WHAT IS NEEDED:
Set down all the entries again, word for word.

EXERCISE DATA:
(** The picker listens exactly while it holds fewer than [max npoints 1]
    points, and it only ever adds and removes its own callback id: the
    callbacks the canvas had before are all still registered, and no
    other. *)
Theorem select_k_points_callbacks (plot_view : Picker.Axes -> Q * Q)
    (a : Picker.Axes) (npoints : Z)
    (registered : gset nat) (shown : list Picker.Event) :
  let w := selectpoints (select_k_points plot_view a npoints registered shown) in
  let k := Z.to_nat (Z.max npoints 1) in
  (Picker.connected w <-> (Picker.count w < k)%nat) /\
  (Picker.cid (Picker.self w) ∉ registered) /\
  (forall c, c ≠ Picker.cid (Picker.self w) ->
             (c ∈ Picker.callbacks w <-> c ∈ registered)).
Proof.
  unfold select_k_points. cbn [selectpoints].
  rewrite deliver_all_closed_form.
  split; [|split].
  - rewrite picker_after_connected. unfold Picker.count. simpl.
    rewrite length_take, length_fmap. lia.
  - simpl. apply is_fresh.
  - intros c Hc. simpl in *. case_decide; [|done].
    rewrite elem_of_union, elem_of_singleton.
    split; [intros [-> | Hreg]; done | by right].
Qed.

(** * The animation builder *)

Section MovieFacts.

Context {Frame : Type}.

Implicit Types (images : list Frame) (ani : Movie.FuncAnimation Frame).

Lemma getitem_in_range images (j : nat) (f : Frame) :
  images !! j = Some f -> Movie.getitem images (Z.of_nat j) = Some f.
Proof.
  intros Hj. unfold Movie.getitem.
  pose proof (lookup_lt_Some _ _ _ Hj) as Hlt.
  rewrite norm_index_in_bounds by lia. simpl. by rewrite Nat2Z.id.
Qed.

Lemma getitem_empty (i : Z) : Movie.getitem (@nil Frame) i = None.
Proof.
  unfold Movie.getitem, Np.norm_index. simpl.
  repeat case_decide; try done; lia.
Qed.

Lemma play_app ani (l1 l2 : list Z) :
  Movie.play ani (l1 ++ l2) = (ani' ← Movie.play ani l1; Movie.play ani' l2).
Proof.
  revert ani. induction l1 as [|i l1 IH]; intros ani; simpl; [done|].
  destruct (Movie.animate ani i) as [ani'|]; simpl; [apply IH | done].
Qed.

Lemma range_S (j : nat) : Movie.range (S j) = Movie.range j ++ [Z.of_nat j].
Proof. unfold Movie.range. by rewrite seq_S, fmap_app. Qed.

(** Drawing frames 0 .. j-1 of an animation never raises while [j] does
    not exceed the number of images, and leaves the last of them shown. *)
Lemma play_range ani (j : nat) :
  (j <= length (Movie.image_array ani))%nat ->
  exists ani',
    Movie.play ani (Movie.range j) = Some ani' /\
    Movie.image_array ani' = Movie.image_array ani /\
    Movie.frames ani' = Movie.frames ani /\
    Movie.fig ani' = Movie.fig ani /\
    match j with
    | O => Movie.im ani' = Movie.im ani
    | S i => Movie.image_array ani !! i = Some (Movie.im ani')
    end.
Proof.
  induction j as [|j IH]; intros Hj.
  - exists ani. by simpl.
  - destruct IH as (ani1 & Hplay & Himgs & Hfr & Hfig & _); [lia|].
    destruct (lookup_lt_is_Some_2 (Movie.image_array ani) j) as [f Hf]; [lia|].
    rewrite range_S, play_app, Hplay. simpl.
    unfold Movie.animate. rewrite Himgs, (getitem_in_range _ _ _ Hf). simpl.
    eexists. split; [reflexivity|]. simpl. by rewrite Hfr, Hfig.
Qed.

(** The frames [FuncAnimation] asks for, [range(len(image_array))], are all
    answered: drawing frames 0 to j of the animation that [display_movie]
    returned never raises, and leaves image j on the figure. *)
Theorem display_movie_plays images (plt plt' : Movie.Pyplot) ani (j : nat) :
  Movie.display_movie images plt = (Some ani, plt') ->
  (j < Movie.frames ani)%nat ->
  exists ani',
    Movie.play ani (Movie.range (S j)) = Some ani' /\
    images !! j = Some (Movie.im ani') /\
    Movie.image_array ani' = images /\
    Movie.frames ani' = length images.
Proof.
  unfold Movie.display_movie.
  destruct (Movie.getitem images 0) as [f|]; [|done].
  intros [= <- _]. simpl. intros Hj.
  destruct (play_range
              {| Movie.fig := S (Movie.figures plt); Movie.im := f;
                 Movie.image_array := images;
                 Movie.frames := length images |} (S j))
    as (ani' & Hplay & Himgs & Hfr & _ & Him); [simpl; lia|].
  exists ani'. simpl in *. by rewrite Hplay, Himgs, Hfr.
Qed.

End MovieFacts.

Lemma display_movie_plays_witness :
  exists ani',
    Movie.play {| Movie.fig := 1; Movie.im := field22;
                  Movie.image_array := [field22; field11; plane33];
                  Movie.frames := 3 |} (Movie.range 3) = Some ani' /\
    [field22; field11; plane33] !! 2%nat = Some (Movie.im ani') /\
    Movie.image_array ani' = [field22; field11; plane33] /\
    Movie.frames ani' = 3%nat.
Proof.
  apply (display_movie_plays [field22; field11; plane33] Movie.pyplot0
           {| Movie.figures := 1; Movie.animation_html := "jshtml" |}
           {| Movie.fig := 1; Movie.im := field22;
              Movie.image_array := [field22; field11; plane33];
              Movie.frames := 3 |} 2).
  - reflexivity.
  - simpl. lia.
Defined.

EXERCISE ANSWER:
(** The picker listens exactly while it holds fewer than [max npoints 1]
    points, and it only ever adds and removes its own callback id: the
    callbacks the canvas had before are all still registered, and no
    other. *)
Theorem select_k_points_callbacks (plot_view : Picker.Axes -> Q * Q)
    (a : Picker.Axes) (npoints : Z)
    (registered : gset nat) (shown : list Picker.Event) :
  let w := selectpoints (select_k_points plot_view a npoints registered shown) in
  let k := Z.to_nat (Z.max npoints 1) in
  (Picker.connected w <-> (Picker.count w < k)%nat) /\
  (Picker.cid (Picker.self w) ∉ registered) /\
  (forall c, c ≠ Picker.cid (Picker.self w) ->
             (c ∈ Picker.callbacks w <-> c ∈ registered)).
Proof.
  unfold select_k_points. cbn [selectpoints].
  rewrite deliver_all_closed_form.
  split; [|split].
  - rewrite picker_after_connected. unfold Picker.count. simpl.
    rewrite length_take, length_fmap. lia.
  - simpl. apply is_fresh.
  - intros c Hc. simpl in *. case_decide; [|done].
    rewrite elem_of_union, elem_of_singleton.
    split; [intros [-> | Hreg]; done | by right].
Qed.

(** * The animation builder *)

Section MovieFacts.

Context {Frame : Type}.

Implicit Types (images : list Frame) (ani : Movie.FuncAnimation Frame).

Lemma getitem_in_range images (j : nat) (f : Frame) :
  images !! j = Some f -> Movie.getitem images (Z.of_nat j) = Some f.
Proof.
  intros Hj. unfold Movie.getitem.
  pose proof (lookup_lt_Some _ _ _ Hj) as Hlt.
  rewrite norm_index_in_bounds by lia. simpl. by rewrite Nat2Z.id.
Qed.

Lemma getitem_empty (i : Z) : Movie.getitem (@nil Frame) i = None.
Proof.
  unfold Movie.getitem, Np.norm_index. simpl.
  repeat case_decide; try done; lia.
Qed.

Lemma play_app ani (l1 l2 : list Z) :
  Movie.play ani (l1 ++ l2) = (ani' ← Movie.play ani l1; Movie.play ani' l2).
Proof.
  revert ani. induction l1 as [|i l1 IH]; intros ani; simpl; [done|].
  destruct (Movie.animate ani i) as [ani'|]; simpl; [apply IH | done].
Qed.

Lemma range_S (j : nat) : Movie.range (S j) = Movie.range j ++ [Z.of_nat j].
Proof. unfold Movie.range. by rewrite seq_S, fmap_app. Qed.

(** Drawing frames 0 .. j-1 of an animation never raises while [j] does
    not exceed the number of images, and leaves the last of them shown. *)
Lemma play_range ani (j : nat) :
  (j <= length (Movie.image_array ani))%nat ->
  exists ani',
    Movie.play ani (Movie.range j) = Some ani' /\
    Movie.image_array ani' = Movie.image_array ani /\
    Movie.frames ani' = Movie.frames ani /\
    Movie.fig ani' = Movie.fig ani /\
    match j with
    | O => Movie.im ani' = Movie.im ani
    | S i => Movie.image_array ani !! i = Some (Movie.im ani')
    end.
Proof.
  induction j as [|j IH]; intros Hj.
  - exists ani. by simpl.
  - destruct IH as (ani1 & Hplay & Himgs & Hfr & Hfig & _); [lia|].
    destruct (lookup_lt_is_Some_2 (Movie.image_array ani) j) as [f Hf]; [lia|].
    rewrite range_S, play_app, Hplay. simpl.
    unfold Movie.animate. rewrite Himgs, (getitem_in_range _ _ _ Hf). simpl.
    eexists. split; [reflexivity|]. simpl. by rewrite Hfr, Hfig.
Qed.

(** The frames [FuncAnimation] asks for, [range(len(image_array))], are all
    answered: drawing frames 0 to j of the animation that [display_movie]
    returned never raises, and leaves image j on the figure. *)
Theorem display_movie_plays images (plt plt' : Movie.Pyplot) ani (j : nat) :
  Movie.display_movie images plt = (Some ani, plt') ->
  (j < Movie.frames ani)%nat ->
  exists ani',
    Movie.play ani (Movie.range (S j)) = Some ani' /\
    images !! j = Some (Movie.im ani') /\
    Movie.image_array ani' = images /\
    Movie.frames ani' = length images.
Proof.
  unfold Movie.display_movie.
  destruct (Movie.getitem images 0) as [f|]; [|done].
  intros [= <- _]. simpl. intros Hj.
  destruct (play_range
              {| Movie.fig := S (Movie.figures plt); Movie.im := f;
                 Movie.image_array := images;
                 Movie.frames := length images |} (S j))
    as (ani' & Hplay & Himgs & Hfr & _ & Him); [simpl; lia|].
  exists ani'. simpl in *. by rewrite Hplay, Himgs, Hfr.
Qed.

End MovieFacts.

Lemma display_movie_plays_witness :
  exists ani',
    Movie.play {| Movie.fig := 1; Movie.im := field22;
                  Movie.image_array := [field22; field11; plane33];
                  Movie.frames := 3 |} (Movie.range 3) = Some ani' /\
    [field22; field11; plane33] !! 2%nat = Some (Movie.im ani') /\
    Movie.image_array ani' = [field22; field11; plane33] /\
    Movie.frames ani' = 3%nat.
Proof.
  apply (display_movie_plays [field22; field11; plane33] Movie.pyplot0
           {| Movie.figures := 1; Movie.animation_html := "jshtml" |}
           {| Movie.fig := 1; Movie.im := field22;
              Movie.image_array := [field22; field11; plane33];
              Movie.frames := 3 |} 2).
  - reflexivity.
  - simpl. lia.
Defined.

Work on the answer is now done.